On Monday, the 5th Circuit Court of Appeals breathed new life into the Constitution in an era of stifling bureaucratic "progressivism." For nearly 100 years, progressive leaders have been creating administrative agencies that effectively insulate the process of lawmaking from the clear limits in the Constitution. This ruling will help pare back the bureaucratic hydra.

"Agencies that have been making law now for decades are going to get more scrutiny, I'm sure of it," Thomas Jipping, senior legal fellow at the Heritage Foundation, told PJ Media on Tuesday. "This case is a strong precedent for a core principle of the Constitution."

In Collins v. Mnuchin, the 5th Circuit ruled that the Federal Housing Finance Agency (FHFA) was unconstitutional because it had too much "insulation" from the presidency. As an administrative agency, FHFA came under the purview of the president's powers under the Constitution. The 5th Circuit ruled that Congress had insulated the agency from presidential control, effectively stealing his authority under Article II of the Constitution.

"The outer limit of Congress's ability to insulate independent agencies from executive oversight is the President's Article II obligation to ensure that the nation's laws are faithfully executed," Chief Judge Carl Stewart and Judges Catharina Haynes and Don Willett wrote in a unanimous ruling (with partial dissents from Stewart and Willett).

Any "excessive insulation upsets the separation of powers both by allowing Congress to weaken the President’s performance of his constitutionally mandated duties and by allowing Congress to accumulate power for itself. Therefore, Congress cannot enshroud an agency in layers of independence-promoting insulation to the point at which the President cannot adequately control the agency’s behavior."

The court ruled that FHFA is unconstitutional because of the "combined effect" of five reasons: the agency's director can only be removed "for cause," the agency has only one director with complete power, there is no requirement for bipartisan leadership, FHFA's funding comes outside the normal appropriations process, and the Federal Housing Finance Oversight Board has a purely advisory oversight role.
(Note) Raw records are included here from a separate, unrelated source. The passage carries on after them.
(** The write-back branch of [access]. *)
Definition access_writeback (ev : Env) (c : Cache) (m : M) (p : Packet) (blk : option nat) (lat : Z)
  : result Access :=
  size ← getSize p;
  assertb (ca_blkSize c =? size) ;;
  guest ← PKT_TO_GUESTID p;
  addr ← getAddr p;
  '(c, blk, writebacks) ←
    (match blk with
     | Some k => Ok (c, Some k, [])
     | None =>
         '(c, frame, wbs) ← allocateBlock ev c guest addr;
         match frame with
         | None => Ok (c, None, wbs)
         | Some k =>
             t ← insertBlock (ca_tags c) (ev_curTick ev) (ev_maxMasters ev) guest p k;
             b ← get_blk t k;
             t ← put_blk t k (b <| cb_status := Z.lor BlkValid BlkReadable |>);
             Ok (c <| ca_tags := t |>, Some k, wbs)
         end
     end);
  match blk with
  | None => count_access ev p ;; Ok (mkAccess c m p None lat writebacks false)
  | Some k =>
      bytes ← getPtr p;
      (if decide (ca_blkSize c ≤ Z.of_nat (length bytes)) then Ok tt else Err OutOfBounds) ;;
      c ← set_line c (TagBlk k) (take (Z.to_nat (ca_blkSize c)) bytes);
      tag ← getQosTag p;
      b ← get_blk (ca_tags c) k;
      let b := (set_bits b BlkDirty) <| cb_qosTag := swrap 32 tag |> in
      let b := if isSupplyExclusive p then set_bits b BlkWritable else b in
      c ← set_ref c (TagBlk k) b;
      assertb (negb (pkt_needsResponse p)) ;;
      count_access ev p ;;
      Ok (mkAccess c m p (Some (TagBlk k)) lat writebacks true)
  end.

(** [access]. *)
Definition access (ev : Env) (c : Cache) (m : M) (p : Packet) : result Access :=
  if req_isUncacheable (pkt_req p) then
    '(c, m) ← uncacheableFlush ev c m p;
    Ok (mkAccess c m p None (ca_hitLatency c) [] false)
  else
    guest ← PKT_TO_GUESTID p;
    addr ← getAddr p;
    is_secure ← isSecure p;
    '(t, blk, lat) ← accessBlock (ca_tags c) (ev_curTick ev) (ev_clockPeriod ev) guest addr is_secure;
    let c := c <| ca_tags := t |> in
    hit ← (match blk with
           | None => Ok false
           | Some k => b ← get_blk t k; Ok (if pkt_needsExclusive p then blk_isWritable b else blk_isReadable b)
           end);
    match blk, hit : bool with
    | Some k, true =>
        count_access ev p ;;
        '(c, p) ← satisfyCpuSideRequest ev c p (TagBlk k) false false;
        Ok (mkAccess c m p (Some (TagBlk k)) lat [] true)
    | _, _ =>
        if decide (pkt_cmd p = Writeback) then access_writeback ev c m p blk lat
        else
          count_access ev p ;;
          if bool_decide (blk = None) && pkt_isLLSC p && pkt_isWrite p
          then Ok (mkAccess c m (p <| pkt_req := (pkt_req p) <| req_extraData := 0 |> |>)
                     (TagBlk <$> blk) lat [] true)
          else Ok (mkAccess c m p (TagBlk <$> blk) lat [] false)
    end.

(** [ticksToCycles]. *)
Definition ticksToCycles (ev : Env) (t : Z) : result Z := divCeil t (ev_clockPeriod ev).
(** ** The specification *)

(** One byte per domain, security space and address; a store
    changes the bytes of its domain, a load returns them. *)
Definition Spec : Type := Z → bool → Z → Z.
Definition spec_store (S : Spec) (p : Packet) (data : list Z) : Spec := λ g s a,
  if decide (g = guest_of p ∧ s = pkt_isSecure p ∧ pkt_addr p ≤ a < pkt_addr p + pkt_size p)
  then data !!! Z.to_nat (a - pkt_addr p) else S g s a.
Definition spec_load (S : Spec) (p : Packet) : list Z :=
  S (guest_of p) (pkt_isSecure p) <$> addr_range (pkt_addr p) (Z.to_nat (pkt_size p)).
Fixpoint spec_run (S : Spec) (reqs : list Packet) : Spec * list (option (list Z)) :=
  match reqs with
  | [] => (S, [])
  | p :: reqs =>
      if decide (pkt_cmd p = WriteReq)
      then let '(S', ls) := spec_run (spec_store S p (default [] (pkt_data p))) reqs in (S', None :: ls)
      else let '(S', ls) := spec_run S reqs in (S', Some (spec_load S p) :: ls)
  end.

(** What the responses say: the bytes of the loads. *)
Definition loads (reqs resps : list Packet) : list (option (list Z)) :=
  zip_with (λ p p', if decide (pkt_cmd p = WriteReq) then None else pkt_data p') reqs resps.

(** The requests of one domain, and what it gets for them. *)
Definition own (g : Z) (reqs : list Packet) : list Packet := filter (λ p, guest_of p = g) reqs.
Fixpoint own_results {A : Type} (g : Z) (reqs : list Packet) (rs : list A) : list A :=
  match reqs, rs with
  | p :: reqs, r :: rs => if decide (guest_of p = g) then r :: own_results g reqs rs else own_results g reqs rs
  | _, _ => []
  end.
(** Misses and write-backs to the same line keep their order.  The choice of
    the next request never fails; something is sent exactly when a queue has a
    register whose time has come; with one of each, a miss is sent only when no
    waiting write-back overlaps it, an overlapping write-back goes first, and a
    full write buffer goes first except for an earlier overlapping miss. *)
Theorem issue_order ev c :
  queue_wf (ca_mshrs c) (ca_mshrQueue c) → queue_wf (ca_mshrs c) (ca_writeBuffer c) →
  let due q id := ∃ m l, mq_readyList q = id :: l ∧ ca_mshrs c !! id = Some m ∧ ms_readyTime m ≤ ev_curTick ev in
  ∃ o, ca_getNextMSHR ev c = Ok o ∧
    (o = None ↔ ¬ (∃ id, due (ca_mshrQueue c) id) ∧ ¬ (∃ id, due (ca_writeBuffer c) id)) ∧
    ∀ miss write mm mw, due (ca_mshrQueue c) miss → due (ca_writeBuffer c) write →
      ca_mshrs c !! miss = Some mm → ca_mshrs c !! write = Some mw →
      if isFull (ca_writeBuffer c) && (mq_inServiceEntries (ca_writeBuffer c) =? 0)
      then o = Some write ∨
        ∃ id m, o = Some id ∧ id ∈ mq_readyList (ca_mshrQueue c) ∧ ca_mshrs c !! id = Some m ∧
          conflicts m mw = true ∧ ms_order m < ms_order mw
      else (o = Some miss ∧ ∀ id m, id ∈ mq_readyList (ca_writeBuffer c) → ca_mshrs c !! id = Some m → conflicts m mm = false) ∨
        ∃ id m, o = Some id ∧ id ∈ mq_readyList (ca_writeBuffer c) ∧ ca_mshrs c !! id = Some m ∧ conflicts m mm = true.
Proof.
  intros W1 W2 due. unfold ca_getNextMSHR.
  destruct (getNextMSHR_spec (ca_mshrs c) (ca_mshrQueue c) (ev_curTick ev) W1) as (o1 & -> & H1).
  destruct (getNextMSHR_spec (ca_mshrs c) (ca_writeBuffer c) (ev_curTick ev) W2) as (o2 & -> & H2).
  cbn [mbind result_bind].
  assert (∀ q, (∀ id m l, mq_readyList q = id :: l → ca_mshrs c !! id = Some m → ev_curTick ev < ms_readyTime m) →
    ¬ ∃ id, due q id) as Hno.
  { intros q Hq (id & m & l & Hl & Hm & Ht). specialize (Hq id m l Hl Hm). lia. }
  assert (∀ q id id', due q id → due q id' → id = id') as Huniq by (intros q i i' (?&?&E1&_) (?&?&E2&_); congruence).
  destruct o1 as [miss|], o2 as [write|].
  - destruct H1 as (mm & l1 & Hl1 & Hm1 & Ht1), H2 as (mw & l2 & Hl2 & Hm2 & Ht2).
    rewrite (get_mshr_lookup _ _ _ Hm1), (get_mshr_lookup _ _ _ Hm2). cbn [mbind result_bind].
    assert (due (ca_mshrQueue c) miss) as D1 by (by exists mm, l1). assert (due (ca_writeBuffer c) write) as D2 by (by exists mw, l2).
    destruct (isFull (ca_writeBuffer c) && (mq_inServiceEntries (ca_writeBuffer c) =? 0)).
    + destruct (find_pending_spec (ca_mshrs c) (mq_readyList (ca_mshrQueue c)) mw) as (o & Ho & Hs);
        [intros id; by apply ready_lookup|]. unfold findPending. rewrite Ho. cbn [mbind result_bind].
      destruct o as [id|]; [destruct Hs as (m & Hin & Hm & Hc); rewrite (get_mshr_lookup _ _ _ Hm); cbn [mbind result_bind]|];
        eexists; (split; [done|]).
      * destruct (Z.ltb_spec (ms_order m) (ms_order mw)); (split; [naive_solver|]);
          intros miss' write' mm' mw' D1' D2' Hm1' Hm2'; rewrite (Huniq _ _ _ D2' D2) in *; [right; exists id, m; naive_solver|by left].
      * split; [naive_solver|]. intros miss' write' mm' mw' D1' D2' Hm1' Hm2'. left. by rewrite (Huniq _ _ _ D2' D2).
    + destruct (find_pending_spec (ca_mshrs c) (mq_readyList (ca_writeBuffer c)) mm) as (o & Ho & Hs);
        [intros id; by apply ready_lookup|]. unfold findPending. rewrite Ho. cbn [mbind result_bind].
      eexists. split; [done|]. split; [destruct o; naive_solver|].
      intros miss' write' mm' mw' D1' D2' Hm1' Hm2'. rewrite (Huniq _ _ _ D1' D1) in *. rewrite Hm1 in Hm1'. injection Hm1' as <-.
      destruct o as [id|]; [right|by left]. destruct Hs as (m & ? & ? & ?). by exists id, m.
  - eexists. split; [done|]. split; [destruct H1 as (m & l & ?); split; [done|]; intros [Hx _]; destruct Hx; by exists miss, m, l|].
    intros miss' write' mm' mw' D1' D2'. exfalso. eapply Hno; [exact H2|by eexists].
  - eexists. split; [done|]. split; [destruct H2 as (m & l & ?); split; [done|]; intros [_ Hx]; destruct Hx; by exists write, m, l|].
    intros miss' write' mm' mw' D1' D2'. exfalso. eapply Hno; [exact H1|by eexists].
  - eexists. split; [done|]. split; [split; [|done]; intros _; split; by apply Hno|].
    intros miss' write' mm' mw' D1' D2'. exfalso. eapply Hno; [exact H1|by eexists].
Qed.

(** Flushes lose the domain of the line.  [memWriteback] and
    [uncacheableFlush] write a dirty block with a functional request that
    always belongs to domain 0xFF and to the non-secure space, whatever the
    domain and the security of the block; the block is clean afterwards. *)
Theorem flush_loses_domain ev c (log : list Packet) k b :
  store_ok ev c → lt_blks (ca_tags c) !! k = Some b → blk_isValid b = true → blk_isDirty b = true →
  ∃ c' p, writebackVisitor (λ l p, Ok (l ++ [p])) c log k = Ok (c', log ++ [p]) ∧
    guest_of p = 0xFF ∧ pkt_isSecure p = false ∧
    pkt_addr p = regenerateBlkAddr (ca_tags c) (cb_tag b) (cb_set b) ∧ pkt_data p = Some (block_line c k) ∧
    ∃ b', lt_blks (ca_tags c') !! k = Some b' ∧ blk_isDirty b' = false ∧ blk_isValid b' = true ∧
      getGuestID b' = getGuestID b ∧ blk_isSecure b' = blk_isSecure b.
Proof.
  intros S Hb Hv Hd. unfold writebackVisitor. rewrite (proj2 (get_blk_Ok _ _ _) Hb). cbn [mbind result_bind].
  rewrite Hd, Hv. cbn [assertb mbind result_bind]. apply lookup_lt_Some in Hb as Hk.
  destruct (get_line_tag c k b) as [-> _]; [done|by apply (so_ptr _ _ S)|..|apply S|].
  { rewrite (so_blkSize _ _ S). apply lt_blkSize_pos, S. }
  cbn [mbind result_bind set_ref].
  destruct (put_blk_wf (ca_tags c) k b (clear_bits b BlkDirty)) as [-> _]; [apply S|done..|]. cbn [mbind result_bind].
  eexists _, _. split; [done|]. do 4 (split; [done|]). exists (clear_bits b BlkDirty).
  split; [by apply list_lookup_insert_eq|]. rewrite isDirty_bit, !isSecure_bit, !isValid_bit in *.
  change (cb_status (clear_bits b BlkDirty)) with (Z.land (cb_status b) (Z.lnot BlkDirty)).
  rewrite !Z.land_spec, Hv. change (Z.testbit (Z.lnot BlkDirty) 3) with false.
  change (Z.testbit (Z.lnot BlkDirty) 0) with true. change (Z.testbit (Z.lnot BlkDirty) 6) with true.
  by rewrite andb_false_r, ?andb_true_r.
Qed.
(** Stopping a domain that does not exist dereferences a null pointer. *)
Lemma shutdown_unknown {R} `{!TextResource R} {M} sendFunctional (g : GlobalManager R M) id tc :
  sys_numDomains (gm_system g) ≤ wrap 16 id → at_ (sys_threadContexts (gm_system g)) (wrap 16 id) = Ok tc →
  shutdownLDomVM sendFunctional g id = Err NullDeref.
Proof. intros H Ht. unfold shutdownLDomVM, getPARDg5VLDomain, getThreadContext. cbv zeta. rewrite (proj2 (Z.ltb_ge _ _)) by exact H. cbn [mbind result_bind]. by rewrite Ht. Qed.
#[local] Open Scope N_scope.

(** ** Text primitives *)

Abbreviation pystr := (list N) (only parsing).

Module Text.

(** An ASCII literal as a Python string. *)
Definition str (s : string) : pystr :=
  map N_of_ascii (list_ascii_of_string s).

Definition TAB : N := 9.
Definition NEWLINE : N := 10.
Definition SPACE : N := 32.
Definition UNDERSCORE : N := 95.
Definition PLUS : N := 43.
Definition MINUS : N := 45.

(** The code points [str.strip()] and [str.split()] treat as white space. *)
Definition is_space (c : N) : bool :=
  ((9 <=? c) && (c <=? 13)) || ((28 <=? c) && (c <=? 32))
  || (c =? 133) || (c =? 160) || (c =? 5760)
  || ((8192 <=? c) && (c <=? 8202))
  || (c =? 8232) || (c =? 8233) || (c =? 8239) || (c =? 8287)
  || (c =? 12288).

Fixpoint lstrip (s : pystr) : pystr :=
  match s with
  | c :: s' => if is_space c then lstrip s' else s
  | [] => []
  end.

Definition rstrip (s : pystr) : pystr := rev (lstrip (rev s)).

(** [s.strip()] *)
Definition strip (s : pystr) : pystr := rstrip (lstrip s).

(** [s.split(sep)] for a one-character separator: always at least one field. *)
Fixpoint split_on (sep : N) (s : pystr) : list pystr :=
  match s with
  | [] => [[]]
  | c :: s' =>
      if c =? sep then [] :: split_on sep s'
      else match split_on sep s' with
           | f :: fs => (c :: f) :: fs
           | [] => [[c]]
           end
  end.

(** [s.split()]: the maximal runs of non-space characters. *)
Fixpoint split_ws_aux (cur : pystr) (s : pystr) : list pystr :=
  match s with
  | [] => match cur with [] => [] | _ => [rev cur] end
  | c :: s' =>
      if is_space c
      then match cur with
           | [] => split_ws_aux [] s'
           | _ => rev cur :: split_ws_aux [] s'
           end
      else split_ws_aux (c :: cur) s'
  end.

Definition split_ws (s : pystr) : list pystr := split_ws_aux [] s.

(** [sep.join(parts)] *)
Fixpoint join (sep : pystr) (parts : list pystr) : pystr :=
  match parts with
  | [] => []
  | [p] => p
  | p :: ps => p ++ sep ++ join sep ps
  end.

Definition lower_char (c : N) : N :=
  if (65 <=? c) && (c <=? 90) then c + 32 else c.

(** [s.lower()] *)
Definition lower (s : pystr) : pystr := map lower_char s.

(** The code points of the digit zero of every script with decimal digits;
    the nine digits that follow each of them are its digits 1 to 9. *)
Definition decimal_zeros : list N :=
  [48; 1632; 1776; 1984; 2406; 2534; 2662; 2790; 2918; 3046; 3174; 3302;
   3430; 3558; 3664; 3792; 3872; 4160; 4240; 6112; 6160; 6470; 6608; 6784;
   6800; 6992; 7088; 7232; 7248; 42528; 43216; 43264; 43472; 43504; 43600;
   44016; 65296; 66720; 68912; 69734; 69872; 69942; 70096; 70384; 70736;
   70864; 71248; 71360; 71472; 71904; 72016; 72784; 73040; 73120; 92768;
   92864; 93008; 120782; 120792; 120802; 120812; 120822; 123200; 123632;
   125264; 130032].

(** The value of a decimal digit. *)
Definition digit_value (c : N) : option N :=
  match List.find (fun z => (z <=? c) && (c <=? z + 9)) decimal_zeros with
  | Some z => Some (c - z)
  | None => None
  end.

(** The class [\d] of a pattern on [str]. *)
Definition is_digit (c : N) : bool :=
  match digit_value c with
  | Some _ => true
  | None => false
  end.

Definition is_lower_or_space (c : N) : bool :=
  ((97 <=? c) && (c <=? 122)) || (c =? SPACE).

(** [re.match(r'^[...]+$', s)] for a character class that excludes the line
    break: one or more characters of the class, then the end of the string,
    where [$] also matches just before a final line break. *)
Definition re_match_plus (cls : N -> bool) (s : pystr) : bool :=
  let body := match last s with
              | Some c => if c =? NEWLINE then removelast s else s
              | None => s
              end in
  match body with
  | [] => false
  | _ => forallb cls body
  end.

(** [re.match(r'^\d+$', s)] *)
Definition is_number (s : pystr) : bool := re_match_plus is_digit s.

(** [re.match(r'^[a-z ]+$', s)] *)
Definition is_code_text (s : pystr) : bool := re_match_plus is_lower_or_space s.

(** The digits of [int()]: decimal digits, single underscores allowed between
    two digits.  [prev] tells whether the previous character was a digit. *)
Fixpoint int_digits (acc : Z) (prev : bool) (s : pystr) : option Z :=
  match s with
  | [] => if prev then Some acc else None
  | c :: s' =>
      match digit_value c with
      | Some v => int_digits (10 * acc + Z.of_N v)%Z true s'
      | None =>
          if (c =? UNDERSCORE) && prev then int_digits acc false s'
          else None
      end
  end.

(** The white space [int()] skips around a number: that of [strip] but the
    separators U+001C to U+001F. *)
Definition int_space (c : N) : bool :=
  is_space c && negb ((28 <=? c) && (c <=? 31)).

Fixpoint int_lstrip (s : pystr) : pystr :=
  match s with
  | c :: s' => if int_space c then int_lstrip s' else s
  | [] => []
  end.

Definition int_strip (s : pystr) : pystr :=
  rev (int_lstrip (rev (int_lstrip s))).

(** [sys.int_max_str_digits], at its default. *)
Definition MAX_STR_DIGITS : nat := 4300.

(** The signed digits of [int()], with the limit on their number. *)
Definition int_body (r : pystr) : option Z :=
  if (MAX_STR_DIGITS <? length (List.filter is_digit r))%nat then None
  else int_digits 0 false r.

(** [int(s)]; [None] is [ValueError]. *)
Definition py_int (s : pystr) : option Z :=
  match int_strip s with
  | c :: r =>
      if c =? PLUS then int_body r
      else if c =? MINUS then Z.opp <$> int_body r
      else int_body (c :: r)
  | [] => None
  end.

(** The text is made of ASCII characters. *)
Definition is_ascii (s : pystr) : bool := forallb (fun c => c <? 128) s.


(** [re.findall(r'[U+4E00-U+9FFF]', text)], joined: the CJK unified
    ideographs of the text, in order. *)
Definition is_chinese (c : N) : bool := (0x4e00 <=? c) && (c <=? 0x9fff).

Definition extract_chinese_chars (text : pystr) : pystr :=
  List.filter is_chinese text.

(** [s[i]] as a string of length one; [None] is [IndexError]. *)
Definition item (s : pystr) (i : nat) : option pystr :=
  (fun c => [c]) <$> s !! i.

(** [[char for char in s]] *)
Definition chars (s : pystr) : list pystr := map (fun c => [c]) s.

End Text.

Import Text.

(** ** The code table and the encoding rules *)

Module Rules.

(** [d.get(k, dflt)] *)
Definition get (d : gmap pystr pystr) (k dflt : pystr) : pystr :=
  default dflt (d !! k).

Definition get_first_code (char : pystr) (char_codes : gmap pystr pystr) : pystr :=
  let code := get char_codes char [] in
  match code with
  | [] => str "x"
  | _ => take 1 code
  end.

Definition get_first_two_codes (char : pystr) (char_codes : gmap pystr pystr) : pystr :=
  let code := get char_codes char [] in
  if (2 <=? length code)%nat then lower (take 2 code)
  else if (length code =? 1)%nat then lower code ++ str "x"
  else str "xx".
(** * simulate.py: the simulation driver of the active-learning simulator

  A shallow embedding of [simulate], [run_model] and the [Config] helper
  class.  The components the driver only calls (the model, selector,
  stopper and evaluator classes chosen by the configuration, the
  [ActiveLearner], the dataset loader, the plotting functions, the file
  system) are parameters of the development; the driver's own control
  flow, arithmetic and list handling are definitions. *)

From Stdlib Require Import ZArith List String Floats QArith Lia.
Import ListNotations.
Open Scope string_scope.
Open Scope list_scope.
Open Scope Z_scope.

(** ** Python exceptions *)

(** The built-in exceptions that expressions of simulate.py itself can raise,
  and [Raised name] for an exception that leaves a collaborator (for
  instance [Raised "TrainingError"]). *)
Inductive exn : Type :=
| ValueError
| OverflowError
| IndexError
| ZeroDivisionError
| Raised (name : string).

Definition result (A : Type) : Type := (exn + A)%type.

(** ** Numbers *)

Module PyNum.

(** [float(n)] for a Python [int]: round to nearest even, and
    [OverflowError] when [n] is too large for a double. *)
Definition float_of_int (n : Z) : result float :=
  match binary_normalize prec emax n 0 false with
  | S754_infinity _ => inl OverflowError
  | x => inr (SF2Prim x)
  end.

(** [x * n] with [x] a float and [n] an int: [n] is converted first. *)
Definition mul_float_int (x : float) (n : Z) : result float :=
  match float_of_int n with
  | inl e => inl e
  | inr y => inr (x * y)%float
  end.

(** The integer a finite double truncates to, on its decoded form
    [(-1)^s * m * 2^e]. *)
Definition trunc_finite (s : bool) (m : positive) (e : Z) : Z :=
  let mag := if 0 <=? e then Z.pos m * 2 ^ e else Z.pos m / 2 ^ (- e) in
  if s then - mag else mag.

(** [int(x)] for a float: truncation toward zero; [ValueError] on NaN and
    [OverflowError] on an infinity. *)
Definition int_of_spec (x : spec_float) : result Z :=
  match x with
  | S754_zero _ => inr 0
  | S754_infinity _ => inl OverflowError
  | S754_nan => inl ValueError
  | S754_finite s m e => inr (trunc_finite s m e)
  end.

Definition int (x : float) : result Z := int_of_spec (Prim2SF x).

(** The mathematical floor of a double (what [math.floor] returns), the
    reading of "floor" in the specification: the largest integer below or
    equal to [(-1)^s * m * 2^e]. *)
Definition floor_finite (s : bool) (m : positive) (e : Z) : Z :=
  let sm := if s then Z.neg m else Z.pos m in
  if 0 <=? e then sm * 2 ^ e else sm / 2 ^ (- e).
Lemma onMessage_silent_without_handle (msg_data : bytes) (st : State Doc) :
  wsRef_current st = None -> sent (effects (onMessage notifies msg_data st)) = [].
Proof.
  intros H. split_on_tag msg_data st; try reflexivity; cbn;
    rewrite H; apply setDoc_trace_silent.
Qed.

(** *** Whole sessions *)

Lemma local_edit_run (newDoc : Doc) (st : State Doc) :
  local_edit newDoc st =
  returned {| doc := newDoc; wsRef_current := wsRef_current st |}
           (DocChangeNotified newDoc :: outbound newDoc (wsRef_current st)).
Proof.
  unfold local_edit. rewrite bind_put_doc, bind_emit, onDocChange_run.
  reflexivity.
Qed.

Lemma handle_calls (i : Input Doc) (st : State Doc) :
  sync_complete_calls (effects (handle notifies i st)) =
  if is_backlog_complete i then 1 else 0.
Proof.
  destruct i as [msg_data|newDoc|ws]; unfold handle, is_backlog_complete.
  - apply onMessage_calls.
  - rewrite local_edit_run. apply outbound_calls_nothing.
  - reflexivity.
Qed.

Lemma handle_without_handle (i : Input Doc) (st : State Doc) :
  wsRef_current st = None ->
  wsRef_current (final (handle notifies i st)) = None /\
  sent (effects (handle notifies i st)) = [].
Proof.
  intros H. destruct i as [msg_data|newDoc|ws]; unfold handle.
  - rewrite onMessage_keeps_handle. split; [exact H|].
    now apply onMessage_silent_without_handle.
  - rewrite local_edit_run, H. unfold outbound.
    destruct (getLastLocalChange newDoc); cbn; auto.
  - auto.
Qed.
To remedy this, the court struck down part of the law creating FHFA, the 2008 Housing and Economic Recovery Act (HERA), and made the FHFA director dismissible for any reason.

The case involved shareholders for the two government-chartered private loan companies: the Federal National Mortgage Association ("Fannie Mae") and the Federal Home Loan Mortgage Corporation ("Freddie Mac"). In the terms of a 2012 agreement between FHFA and the Treasury Department, Treasury provided billions of taxpayer dollars in capital, but Fannie and Freddie were required to pay the Treasury quarterly dividends equal to their entire net worth. Investors were ticked.

The 5th Circuit did not make a specific ruling on the agreement in question, but it did remand the case back to a lower court to handle details.